It's a long-ass article, so I'll hit the key point. Whole thing is worth a read, though.
It's a single experiment that will need a lot more verification, but the ramifications are potentially huge. Maintaining the ability to process new information at greater capacity in advanced age? If we can make it so, sign me the fuck up.Kipnis is now investigating what exactly the T cells surrounding the brain are doing to make the brain work well. One strong possibility: They keep the rest of the immune system from inadvertently harming it.
When we learn something new, our neurons tear down old connections and build new ones. In the process they cast off lots of molecules. To the immune system, this waste may look like an infection or some other kind of trouble, resulting in inflammation and the release of harsh compounds that normally fight viruses but can also interfere with the brain and its function.
Kipnis suggests that T cells keep this process in check, differentiating between disease and ordinary stress and, when warranted, telling other immune cells to stand down by releasing antagonist molecules that prevent misguided inflammation.
The same T cells that protect the brain from inflammation also work to keep us sharp; and in what appears to be a feedback loop, the mere act of learning reinforces the effect. As mice learn something new, T cells in the meninges produce high levels of a molecule called interleukin 4 (IL-4). IL-4 is an immune system signal that curbs the inflammatory response and, according to research by Kipnis and others, also improves learning. Indeed, when mice lacking the gene for making IL-4 take the water maze test, they do badly, perhaps because their T cells lack a critical signal involved in fast learning.

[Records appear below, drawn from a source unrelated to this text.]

Lemma spec_probe i Q c w : sized c ->
  (forall found c' w' t, log w' = log w ++ t -> no_writes t -> sized c' -> found_disk (g_disk c) found c' w' ->
    Q found (c', w')) ->
  mwp (probe env i) Q (c, w).
Proof.
  intros [Hw Hwb Hi Ht] HQ. unfold probe. cl_go. apply spec_create. intros h1 w1 E1 _. cl_go.
  { apply (HQ _ _ _ [EvOpen (drive_path i) GENERIC_READ OPEN_EXISTING h1]); [done | by repeat constructor | done | done]. }
  apply spec_identify. intros ok b1 w2 t1 E2 [_ Hq1] Hl1. rewrite E1 in E2. rewrite <- app_assoc in E2.
  assert (Hstop : forall c' w3 tail, log w3 = log w2 ++ EvClose h1 :: tail -> no_writes tail -> sized c' ->
    forall found, found_disk (g_disk c) found c' w3 -> Q found (c', w3)).
  { intros c' w3 tail E3 Htail Hs found Hf.
    eapply HQ; [rewrite E3, E2, <- app_assoc; reflexivity | | done | done]. repeat constructor. apply Forall_app.
    split; [done | by constructor]. }
  assert (Hs1 : sized (put_idbuf b1 c)) by (split; cbn; congruence).
  set (c1 := put_idbuf b1 c) in *.
  assert (Hs2 : sized (c1 <| g_token := ztake 16 (zdrop 16 (g_idbuf c1)) |>)).
  { destruct Hs1 as [? ? Hi1 ?]. split; cbn; try done. apply (zlen_piece 16 16); [done | done |]. cbn in Hi1. by rewrite Hi1. }
  cl_go.
  2: { apply spec_close. intros w3 E3. cl_go; [| by subst]. apply (Hstop _ _ []); [done | constructor | done | done]. }
  lazymatch goal with |- mwp _ _ (?x, _) => change x with (c1 <| g_token := ztake 16 (zdrop 16 (g_idbuf c1)) |>) end.
  set (c2 := c1 <| g_token := ztake 16 (zdrop 16 (g_idbuf c1)) |>) in *.
  assert (Hd2 : g_disk c2 = g_disk c) by done. clearbody c2.
  apply spec_close. intros w3 E3. cl_go; [by subst |]. apply spec_create. intros h2 w4 E4 _.
  rewrite E3, <- app_assoc in E4. cbn [app] in E4. cl_go.
  { by apply (Hstop c2 w4 _ E4); [repeat constructor | |]. }
  apply spec_identify. intros ok2 b2 w5 t2 E5 [Hq2 Hq2'] Hl2. rewrite E4, <- app_assoc in E5. cbn [app] in E5.
  assert (Hs3 : sized (put_idbuf b2 c2)) by (destruct Hs2; split; cbn; congruence).
  cl_go.
  - apply spec_close. intros w6 E6. rewrite E5, <- app_assoc in E6. cbn [app] in E6. cl_go.
    apply (Hstop _ w6 _ E6); [| done | done].
    constructor; [done |]. apply Forall_app. split; [done | by repeat constructor].
  - apply spec_close. intros w6 E6. rewrite E5, <- app_assoc in E6. cbn [app] in E6. cl_go.
    apply (Hstop _ w6 _ E6); [| done | done].
    constructor; [done |]. apply Forall_app. split; [done | by repeat constructor].
  - apply (Hstop _ w5 _ E5); [by constructor | by destruct Hs3 |]. cbn. bool_props. split; [done |].
    rewrite E5. change (EvClose h1 :: ?x :: t2) with ([EvClose h1] ++ x :: t2). rewrite app_assoc.
    apply is_open_opened, (session_plain h2), Hq2.
Qed.

Lemma spec_find_disk n i Q c w : sized c ->
  (forall c' w' t, log w' = log w ++ t -> no_writes t -> sized c' ->
    (g_disk c' = g_disk c \/ g_disk c' <> INVALID_H /\ is_open (g_disk c') (log w') = true) -> Q tt (c', w')) ->
  mwp (find_disk env n i) Q (c, w).
Proof.
  revert i c w. induction n as [| n IH]; intros i c w Hs HQ; cbn [find_disk].
  - cl_go. apply (HQ _ _ []); [by rewrite app_nil_r | constructor | done | by left].
  - cl_go. apply spec_probe; [done |]. intros found c1 w1 t1 E1 Ht1 Hs1 Hf. cl_go.
    + subst found. by apply (HQ _ _ t1); [| | | right].
    + subst found. apply IH; [done |]. intros c2 w2 t2 E2 Ht2 Hs2 Hf2. apply (HQ _ _ (t1 ++ t2)); [| | done |].
      * by rewrite E2, E1, app_assoc.
      * by apply Forall_app.
      * rewrite <- Hf. done.
Qed.

Lemma spec_alloc Q c w : zlen (g_token c) = WIRE_TOKEN_LEN ->
  (forall ok c' w', log w' = log w -> g_disk c' = g_disk c -> (ok = true -> sized c') -> Q ok (c', w')) ->
  mwp (alloc_buffers env) Q (c, w).
Proof.
  intros Ht HQ. unfold alloc_buffers. cl_go. apply mwp_os. pose proof (we_alloc WIRE_WINDOW_BYTES w) as [E1 V1].
  destruct (VirtualAlloc env WIRE_WINDOW_BYTES w) as [b1 w1]. cl_go.
  apply mwp_os. pose proof (we_alloc WIRE_BLOCK w1) as [E2 V2].
  destruct (VirtualAlloc env WIRE_BLOCK w1) as [b2 w2]. cl_go.
  apply mwp_os. pose proof (we_alloc WIRE_BLOCK w2) as [E3 V3].
  destruct (VirtualAlloc env WIRE_BLOCK w2) as [b3 w3]. cbn in *.
  destruct b1 as [b1 |], b2 as [b2 |], b3 as [b3 |]; cl_go; apply HQ; try congruence; try done.
  intros _. split; cbn; [rewrite (V1 _ eq_refl) | rewrite (V1 _ eq_refl) | rewrite (V3 _ eq_refl) | done].
  - by apply zlen_zeros.
  - apply bytes_ok_zeros.
  - by apply zlen_zeros.
Qed.

(** *** Exchanges and writes *)

Lemma spec_put_request i off len Q c w :
  (forall ok b w' t, log w' = log w ++ t -> session (g_disk c) t -> Q ok (c <| g_req := b |>, w')) ->
  mwp (put_request env i off len) Q (c, w).
Proof.
  intros HQ. unfold put_request. cl_go. apply spec_seek. intros ok w1 E1. cl_go.
  - by apply (HQ _ _ _ [EvSeek (g_disk c) (WIRE_REQ_LBA * WIRE_BLOCK) ok]); [| apply session_seek, session_nil].
  - destruct ok; [| done]. apply spec_write. intros ok n w2 E2 _. cl_go.
    rewrite E1, <- app_assoc in E2. by apply (HQ _ _ _ _ E2), session_request, session_nil.
Qed.

Lemma spec_get_window Q c w :
  (forall ok b w' t, log w' = log w ++ t -> session (g_disk c) t -> zlen b = zlen (g_win c) -> (bytes_ok (g_win c) -> bytes_ok b) ->
    (ok = true -> EvRead (g_disk c) true WIRE_WINDOW_BYTES b ∈ t) -> Q ok (c <| g_win := b |>, w')) ->
  mwp (get_window env) Q (c, w).
Proof.
  intros HQ. unfold get_window. cl_go. apply spec_seek. intros ok w1 E1. cl_go.
  - replace c with (c <| g_win := g_win c |>) by by destruct c.
    by apply (HQ _ _ _ [EvSeek (g_disk c) (WIRE_RESP_LBA * WIRE_BLOCK) ok]); [| apply session_seek, session_nil | | |].
  - apply spec_read. intros ok' got b w2 E2 Hl Hb. rewrite E1, <- app_assoc in E2. cl_go.
    apply (HQ _ _ _ _ E2); [apply session_seek, session_read, session_nil | done | done |].
    intros Hok. bool_props. destruct ok'; [| done]. subst got. cbn. set_solver.
Qed.

(** What an accepted exchange knows about the window. *)
Definition accepted (i off len : Z) (mode : bool) (r : wire_resp) c t : Prop :=
  wire_parse_response (g_win c) WIRE_WINDOW_BYTES (g_token c) = inr r /\
  response_wanted (g_win c) r i off len mode = true /\
  EvRead (g_disk c) true WIRE_WINDOW_BYTES (g_win c) ∈ t.

Lemma spec_exchange n first i off len mode Q c w : sized c ->
  (forall o c' w' t, log w' = log w ++ t -> session (g_disk c) t -> sized c' -> g_disk c' = g_disk c ->
    (forall r, o = Some r -> accepted i off len mode r c' t) -> Q o (c', w')) ->
  mwp (exchange_loop env n first i off len mode) Q (c, w).
Proof.
  revert first c w. induction n as [| n IH]; intros first c w Hs HQ; cbn [exchange_loop].
  { cl_go. by apply (HQ _ _ _ []); [rewrite app_nil_r | apply session_nil | | |]. }
  assert (Hretry : forall c' w' t, log w' = log w ++ t -> session (g_disk c) t -> sized c' -> g_disk c' = g_disk c ->
    mwp (exchange_loop env n false i off len mode) Q (c', w')).
  { intros c' w' t E Ht Hs' Hd. apply IH; [done |]. intros o c2 w2 t2 E2 Ht2 Hs2 Hd2 Ho. rewrite Hd in *.
    apply (HQ _ _ _ (t ++ t2)); [by rewrite E2, E, app_assoc | by apply session_join | done | congruence |].
    intros r Hr. destruct (Ho r Hr) as (? & ? & ?). unfold accepted. set_solver. }
  assert (Hsleep : forall Q' : unit -> client * W -> Prop, (forall w', log w' = log w -> Q' tt (c, w')) ->
    mwp (if first then mret tt else os (Sleep env 100)) Q' (c, w)).
  { intros Q' HQ'. destruct first; [cl_go; by apply HQ' |]. apply spec_silent; [apply we_sleep |].
    intros [] w' E. by apply HQ'. }
  apply mwp_bind, Hsleep. intros w0 E0. apply mwp_bind, spec_put_request. intros ok b w1 t1 E1 Ht1. rewrite E0 in E1.
  assert (Hs1 : sized (c <| g_req := b |>)) by (destruct Hs; by split).
  set (c1 := c <| g_req := b |>) in *.
  destruct ok; cbn [negb]; [| by apply (Hretry _ _ t1)].
  apply mwp_bind, spec_get_window. intros ok b2 w2 t2 E2 Ht2 Hl2 Hb2 Hr2. rewrite E1, <- app_assoc in E2.
  assert (Hs2 : sized (c1 <| g_win := b2 |>)) by (split; [cbn; rewrite Hl2; apply Hs1 | apply Hb2, Hs1 | apply Hs1 | apply Hs1]).
  set (c2 := c1 <| g_win := b2 |>) in *.
  assert (Ht : session (g_disk c) (t1 ++ t2)) by (by apply session_join).
  destruct ok; cbn [negb]; [| by apply (Hretry _ _ _ E2)].
  cl_go. destruct (wire_parse_response _ _ _) as [e | r] eqn:Ep; [by apply (Hretry _ _ _ E2) |].
  destruct (response_wanted _ _ _ _ _ _) eqn:Ew; [| by apply (Hretry _ _ _ E2)].
  cl_go. apply (HQ _ _ _ _ E2); [done | done | done |]. intros ? [= <-]. split; [done |]. split; [done |].
  apply elem_of_app. right. by apply Hr2.
Qed.

Lemma spec_write_all fuel f p Q c w :
  (forall o w' t, log w' = log w ++ t -> Forall (fun e => exists bs ok n, e = EvWrite f bs ok n) t ->
    (o = Some true -> written f t = p) -> ((length p <= fuel)%nat -> o <> None) -> Q o (c, w')) ->
  mwp (write_all env fuel f p) Q (c, w).
Proof.
  revert p w. induction fuel as [| fuel IH]; intros [| b p] w HQ; cbn [write_all].
  - cl_go. by apply (HQ _ _ []); [rewrite app_nil_r | constructor | |].
  - cl_go. apply (HQ _ _ []); [by rewrite app_nil_r | constructor | done | cbn; lia].
  - cl_go. by apply (HQ _ _ []); [rewrite app_nil_r | constructor | |].
  - cl_go. apply spec_write. intros ok n w1 E1 Hn. destruct (negb ok || (n =? 0)) eqn:E; cl_go.
    + apply (HQ _ _ _ E1); [repeat constructor; by eexists _, _, _ | done | done].
    + bool_props. destruct ok; [| done]. apply IH. intros o w2 t2 E2 Ht2 Hw2 Hf2. rewrite E1, <- app_assoc in E2.
      apply (HQ _ _ _ E2).
      * constructor; [by eexists _, _, _ | done].
      * intros Ho. unfold written in *. cbn [app flat_map wrote]. rewrite Z.eqb_refl, Hw2 by done. apply ztake_zdrop.
      * intros Hf. apply Hf2. unfold zdrop. rewrite length_drop. cbn [length] in *. lia.
Qed.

This theory could explain why we lose our mental edge when we get sick, Kipnis says. When we’re healthy, T cells keep the immune cells in the meninges from inflaming the brain. But when we get sick, the T cells loosen their hold to let the immune system attack invading pathogens. The resulting inflammation helps clear out the invaders, but it also blunts learning. When we’re sick, Kipnis proposes, it’s more important to launch a powerful immune attack than to have a sharp mind. “Everything in life is priorities,” he says.

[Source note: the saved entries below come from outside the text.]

Lemma spec_exchange_live i off len mode n last Q c w : linked v tok art last c w ->
  last < i < 2 ^ 32 -> in_w 64 off -> in_w 32 len ->
  normalize served_art (if off =? WIRE_SENTINEL then Manifest else Data, i, off, len) = Some n ->
  (forall win, match_at win 64 EXPECTED_SHA = true ->
    response_wanted win (resp_of tok served_art (Some n)) i off len mode = true) ->
  (forall c' w', linked v tok art i c' w' -> g_disk c' = g_disk c ->
    resp_payload (g_win c') (resp_of tok served_art (Some n)) = payload_of served_art (Some n) ->
    match_at (g_win c') 64 EXPECTED_SHA = true ->
    file v w' = file v w -> other_handles (g_disk c) w w' ->
    Q (Some (resp_of tok served_art (Some n))) (c', w')) ->
  mwp (exchange env i off len mode) Q (c, w).
Proof.
  intros Hln Hi Ho Hl Hn Hwant HQ. unfold exchange, MAX_TRIES. cbn [exchange_loop]. cl_go.
  apply (spec_put_request_live i off len n last); [done ..|]. intros b w1 Hl1 Hr1 Hg Hnok Hf1 Hh1. cl_go; [done |].
  destruct (window_parses tok served_art (Some n) Hg Hnok) as (P1 & P2 & P3 & P4 & _).
  apply (spec_get_window_live i (build_window tok served_art (Some n))); [done | done | done |].
  intros w2 Hl2 Hf2 Hh2. cl_go; [done |]. cbn [g_win g_token].
  rewrite <- (ln_token _ _ _ _ _ _ Hln) in P2 at 2. rewrite P2.
  assert (Hm : match_at (build_window tok served_art (Some n)) 64 EXPECTED_SHA = true).
  { apply match_at_piece; [done | by rewrite P1 |]. exact P3. }
  rewrite Hwant by done. cl_go. apply HQ; [done | done | done | done | by rewrite Hf2, Hf1 |].
  intros x Hx. by rewrite Hh2, Hh1.
Qed.

(** The manifest and the chunks are accepted. *)
Lemma manifest_wanted win i : match_at win 64 EXPECTED_SHA = true ->
  response_wanted win (resp_of tok served_art (Some (mk_norm Manifest i WIRE_SENTINEL 0))) i WIRE_SENTINEL 0 false = true.
Proof.
  intros Hm. unfold response_wanted. rewrite decide_True; [done |]. by apply check_manifest_ok.
Qed.

Lemma chunk_facts i off : 0 <= off < EXPECTED_SIZE ->
  let r := resp_of tok served_art (Some (mk_norm Data i off WIRE_PAYLOAD_CAP)) in
  let sv := Z.min WIRE_PAYLOAD_CAP (EXPECTED_SIZE - off) in
  id r = i /\ offset r = off /\ file_size r = EXPECTED_SIZE /\ served r = sv /\
  status r = (if sv =? WIRE_PAYLOAD_CAP then WIRE_STATUS_DATA else WIRE_STATUS_FINAL) /\
  payload_of served_art (Some (mk_norm Data i off WIRE_PAYLOAD_CAP)) = piece off sv art.
Proof. done. Qed.

Lemma cap_pos : 0 < WIRE_PAYLOAD_CAP < EXPECTED_SIZE.
Proof. done. Qed.

Lemma chunk_wanted win i off : 0 <= off < EXPECTED_SIZE -> match_at win 64 EXPECTED_SHA = true ->
  response_wanted win (resp_of tok served_art (Some (mk_norm Data i off WIRE_PAYLOAD_CAP))) i off WIRE_PAYLOAD_CAP true = true.
Proof.
  intros Ho Hm. unfold response_wanted. rewrite decide_True; [done |].
  destruct (chunk_facts i off Ho) as (F1 & F2 & F3 & F4 & F5 & _). set (r := resp_of _ _ _) in *.
  pose proof cap_pos. apply check_data_ok.
  - unfold in_w, EXPECTED_SIZE in *. lia.
  - done.
  - rewrite F4. unfold in_w, EXPECTED_SIZE in *. lia.
  - split_and!; [done | done | done | lia |]. rewrite F5, F4. destruct (Z.eqb_spec (Z.min WIRE_PAYLOAD_CAP (EXPECTED_SIZE - off)) WIRE_PAYLOAD_CAP).
    + by left.
    + right. split; [done | lia].
Qed.

Lemma spec_write_live fuel f p Q c w : hnd v w f = Some OnFile -> (length p <= fuel)%nat ->
  (forall w', chan v w' = chan v w -> (forall x, hnd v w' x = hnd v w x) -> file v w' = file v w ++ p -> Q (Some true) (c, w')) ->
  mwp (write_all env fuel f p) Q (c, w).
Proof.
  revert p w. induction fuel as [| fuel IH]; intros [| b p] w Hf Hle HQ; cbn [write_all]; try (cbn in Hle; lia).
  1, 2: cl_go; apply HQ; [done | done | by rewrite app_nil_r].
  cl_go. apply mwp_os. destruct (lk_write f (b :: p) w Hf) as (B1 & B2 & B3 & B4 & B5); [done |].
  destruct (WriteFile env f (b :: p) w) as [[ok n] w1]. cbn [fst snd] in *. subst ok.
  rewrite (proj2 (Z.eqb_neq n 0)) by lia. cbn [negb orb]. apply IH.
  - by rewrite B5.
  - unfold zdrop. rewrite length_drop. cbn [length] in *. lia.
  - intros w2 C1 C2 C3. apply HQ; [congruence | intros x; by rewrite C2, B5 |].
    rewrite C3, B3, <- app_assoc. by rewrite ztake_zdrop.
Qed.

Lemma linked_other last c w w' : chan v w' = chan v w -> (forall x, hnd v w' x = hnd v w x) ->
  linked v tok art last c w -> linked v tok art last c w'.
Proof. intros E1 E2 [H1 H2 (H3 & p & H4) H5]. split; [done | done | | by rewrite E1]. split; [done |]. exists p. by rewrite E2. Qed.

Lemma spec_download_live fuel f i Q c w : let off := WIRE_PAYLOAD_CAP * (i - 2) in
  linked v tok art (i - 1) c w -> hnd v w f = Some OnFile -> 0 <= off < EXPECTED_SIZE ->
  EXPECTED_SIZE - off <= WIRE_PAYLOAD_CAP * (Z.of_nat fuel - 1) -> file v w = piece 0 off art ->
  (forall c' w', (exists last, linked v tok art last c' w') -> hnd v w' f = Some OnFile -> file v w' = art ->
    Q (inr EXPECTED_SIZE) (c', w')) ->
  wp (download env fuel f off i) Q (c, w).
Proof.
  revert i c w. induction fuel as [| fuel IH]; intros i c w off Hln Hf Ho Hfuel Hfile HQ.
  { exfalso. pose proof cap_pos. lia. }
  cbn [download]. rewrite (proj2 (Z.ltb_lt off EXPECTED_SIZE)) by lia. cbn [negb].
  pose proof cap_pos as Hcap. assert (Hi : 2 <= i < 2 ^ 31).
  { unfold off in Ho. split; [nia |]. change WIRE_PAYLOAD_CAP with 65408 in *. unfold EXPECTED_SIZE in *. lia. }
  apply wp_bind, wp_call. apply (spec_exchange_live i off WIRE_PAYLOAD_CAP true (mk_norm Data i off WIRE_PAYLOAD_CAP) (i - 1)).
  - done.
  - lia.
  - unfold in_w, EXPECTED_SIZE in *. lia.
  - done.
  - rewrite (proj2 (Z.eqb_neq off WIRE_SENTINEL)) by (unfold EXPECTED_SIZE, WIRE_SENTINEL in *; lia).
    unfold normalize. cbn [size served_art]. rewrite (proj2 (Z.ltb_ge EXPECTED_SIZE off)) by lia. done.
  - intros win. by apply chunk_wanted.
  - intros c1 w1 Hl1 Hd1 Hpay Hm1 Hf1 Hh1. destruct (chunk_facts i off Ho) as (F1 & F2 & F3 & F4 & F5 & F6).
    set (r := resp_of tok served_art (Some (mk_norm Data i off WIRE_PAYLOAD_CAP))) in *. clearbody r.
    set (sv := Z.min WIRE_PAYLOAD_CAP (EXPECTED_SIZE - off)) in *. cbv zeta.
    assert (Hfd : f <> g_disk c).
    { intros ->. destruct (ln_disk _ _ _ _ _ _ Hln) as (_ & p & Hp). congruence. }
    apply wp_bind, wp_when; [intros _ | rewrite F4; unfold truthy; intros E; bool_props; exfalso; revert E;
      destruct (Z.eqb_spec sv 0); [lia | done]].
    apply wp_bind, wp_call, mwp_get, wp_bind, wp_call. rewrite Hpay, F6.
    assert (Hlp : zlen (piece off sv art) = sv) by (apply zlen_piece; lia).
    apply spec_write_live; [by rewrite Hh1 | unfold zlen in Hlp; lia |].
    intros w2 C1 C2 C3. cl_step. rewrite F4. apply (linked_other i c1 w1 w2 C1 C2) in Hl1.
    assert (Hf2 : hnd v w2 f = Some OnFile) by (by rewrite C2, Hh1).
    assert (Hfile2 : file v w2 = piece 0 (off + sv) art) by (rewrite C3, Hf1, Hfile; by apply (piece_app 0 off sv); lia).
    rewrite (wrap_small 64 (off + sv)) by (unfold in_w, EXPECTED_SIZE in *; lia).
    rewrite (wrap_small 32 (i + 1)) by (unfold in_w; lia).
    destruct (Z.eqb_spec sv WIRE_PAYLOAD_CAP) as [Es | Es]; rewrite F5.
    + change (WIRE_STATUS_DATA =? WIRE_STATUS_FINAL) with false.
      destruct (Z.eq_dec (off + sv) EXPECTED_SIZE) as [Ed | Ed].
      * rewrite Ed in *. destruct fuel as [| fuel]; [exfalso; lia |]. cbn [download]. rewrite Z.ltb_irrefl. cbn [negb].
        cl_go. apply HQ; [by exists i | done |]. rewrite Hfile2. by apply piece_all.
      * assert (Eo : off + sv = WIRE_PAYLOAD_CAP * (i + 1 - 2)) by lia. rewrite Eo. apply IH; [| done | rewrite <- Eo; lia | rewrite <- Eo; lia | by rewrite <- Eo | done].
        by replace (i + 1 - 1) with i by lia.
    + change (WIRE_STATUS_FINAL =? WIRE_STATUS_FINAL) with true. cl_go; [| done].
      assert (Ed : off + sv = EXPECTED_SIZE) by lia. rewrite Ed in *.
      apply HQ; [by exists i | done |]. rewrite Hfile2. by apply piece_all.
Qed.

(** ** Finding the disk *)

(** The channel before the client's first request. *)
Record fresh_chan w : Prop := {
  fc_ok : chan_ok (chan v w);
  fc_token : token (chan v w) = tok;
  fc_reg : reg (chan v w) = Some served_art;
  fc_req : req (chan v w) = None;
}.

Lemma fresh_resp w : fresh_chan w -> exists x, resp (chan v w) = Some x.
Proof. intros [Hok _ Hreg _]. unfold chan_ok in Hok. rewrite Hreg in Hok. destruct Hok as (_ & _ & ->). by eexists. Qed.

Lemma fresh_same w w' : chan v w' = chan v w -> fresh_chan w -> fresh_chan w'.
Proof. intros E []. by split; rewrite E. Qed.

Lemma spec_rd_idbuf_live h lba p Q c w : hnd v w h = Some (OnDrive (ns2 v) p) -> 0 <= lba < WIRE_RESP_LBA ->
  zlen (g_idbuf c) = WIRE_BLOCK -> fresh_chan w ->
  (forall r w' p', disk_ok tok r -> kept v (upd h (Some (OnDrive (ns2 v) p')) (hnd v w)) w w' ->
    Q true (put_idbuf (r lba) c, w')) ->
  mwp (rd_idbuf env h (lba * WIRE_BLOCK)) Q (c, w).
Proof.
  intros Hh Hlba Hsz Hfr HQ. unfold rd_idbuf. cl_go. apply mwp_os. cl_go. unfold rd_block, mbind, M_bind, mret, M_ret. cbv zeta.
  destruct (lk_seek h _ _ (lba * WIRE_BLOCK) w Hh) as (E1 & K1 & K2 & K3).
  destruct (SetFilePointerEx env h _ w) as [ok w1]. cbn [fst snd] in *. subst ok. cbn [negb].
  assert (Hh1 : hnd v w1 h = Some (OnDrive (ns2 v) (lba * WIRE_BLOCK))) by (rewrite K2; unfold upd; by rewrite Z.eqb_refl).
  destruct (fresh_resp w Hfr) as [x Hx]. rewrite <- K1 in Hx. pose proof (lk_disk (v := v) w1) as Hd.
  assert (Eb : blocks (raw v w1) lba (Z.to_nat 1) = raw v w1 lba) by (cbn; apply app_nil_r).
  destruct (lk_read h lba 1 (g_idbuf c) w1 Hh1 ltac:(lia) ltac:(lia) ltac:(left; lia)
    ltac:(unfold WIRE_BLOCK in *; lia) (raw v w1 lba)) as (B1 & B2 & B3 & B4).
  { rewrite Eb. apply (overlay_below _ _ _ _ x); [done | lia | lia |]. rewrite (proj1 (do_size _ _ Hd lba)). unfold WIRE_BLOCK. lia. }
  change (1 * WIRE_BLOCK) with WIRE_BLOCK in *.
  destruct (ReadFile env h (g_idbuf c) WIRE_BLOCK w1) as [[[ok n] b] w2]. cbn [fst snd] in *. injection B1 as -> -> ->.
  cbn [fst snd]. rewrite Z.eqb_refl. cbn [andb]. apply (HQ (raw v w1) _ ((lba + 1) * WIRE_BLOCK)); [done |].
  split; [by rewrite B2 |]. split; [| by rewrite B4]. intros y. rewrite B3. unfold upd. destruct (y =? h) eqn:E; [done |].
  rewrite K2. unfold upd. by rewrite E.
Qed.

Lemma spec_identify_live h p Q c w : hnd v w h = Some (OnDrive (ns2 v) p) -> zlen (g_idbuf c) = WIRE_BLOCK -> fresh_chan w ->
  (forall b w' p', zlen b = WIRE_BLOCK -> piece 16 16 b = tok ->
    kept v (upd h (Some (OnDrive (ns2 v) p')) (hnd v w)) w w' -> Q true (put_idbuf b c, w')) ->
  mwp (identify env h) Q (c, w).
Proof.
  intros Hh Hsz Hfr HQ. unfold identify. apply mwp_body, wp_bind, wp_call, mwp_os.
  destruct (lk_ioctl h _ _ w Hh) as [(K1 & K2 & K3) Hr]. rewrite decide_True in Hr by done.
  destruct (DeviceIoControl env h w) as [r w1]. cbn [fst snd] in *. subst r. cbn [negb orb].
  rewrite !Z.eqb_refl. cbn [negb orb]. apply wp_bind, wp_when; [done | intros _].
  rewrite <- (K2 h) in Hh. apply (fresh_same _ w1 K1) in Hfr.
  apply wp_bind, wp_call. change (rd_idbuf env h 0) with (rd_idbuf env h (0 * WIRE_BLOCK)).
  apply (spec_rd_idbuf_live h 0 p); [done | done | done | done |]. intros r0 w2 p2 Hd0 (L1 & L2 & L3).
  apply wp_bind, wp_call, mwp_get. cbn [g_idbuf put_idbuf fst]. destruct (do_sig _ _ Hd0) as (S1 & S2 & S3).
  rewrite S1, S2, S3, !Z.eqb_refl. cbn [negb orb]. apply wp_bind, wp_when; [done | intros _].
  assert (Hh2 : hnd v w2 h = Some (OnDrive (ns2 v) p2)) by (rewrite L2; unfold upd; by rewrite Z.eqb_refl).
  apply (fresh_same _ w2 L1) in Hfr. apply wp_bind, wp_call.
  apply (spec_rd_idbuf_live h WIRE_PORT_LBA p2); [done | done | apply (do_size _ _ Hd0 0) | done |].
  intros r1 w3 p3 Hd1 (M1 & M2 & M3). cbn [negb]. apply wp_bind, wp_when; [done | intros _].
  apply wp_bind, wp_call, mwp_get, wp_ret. cbn [g_idbuf put_idbuf fst]. destruct (do_port _ _ Hd1) as [P1 P2].
  rewrite (proj2 (match_at_piece (r1 WIRE_PORT_LBA) PORT_MAGIC 0 ltac:(done) ltac:(rewrite (proj1 (do_size _ _ Hd1 _)); done))) by exact P1.
  apply (HQ (r1 WIRE_PORT_LBA) _ p3); [apply (do_size _ _ Hd1) | done |]. split; [congruence |]. split; [| congruence].
  intros y. rewrite M2. unfold upd. destruct (y =? h) eqn:E; [done |]. rewrite L2. unfold upd. by rewrite E, K2.
Qed.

Kipnis has recently started to investigate what happens to people’s brains when they start losing T cells. People with cancer, for example, often suffer a loss of T cells when they undergo chemotherapy. It may be no coincidence, he argues, that chemotherapy is notorious for causing “chemo brain”—a fuzzy mental state in which patients have trouble thinking clearly. Kipnis proposes that without T cells to keep inflammation in check, immune cells in the meninges pump harmful compounds into the brain.
Old age also strips us of our T cells. The thymus, a strawberry-size gland in the chest, produces a steady stream of T cell precursors in our youth. But over the decades it shrinks until it’s barely visible. Kipnis proposes that with fewer T cells, older people cannot effectively suppress the inflammation around their brains—which could play a part in the cognitive decline that people experience as they age.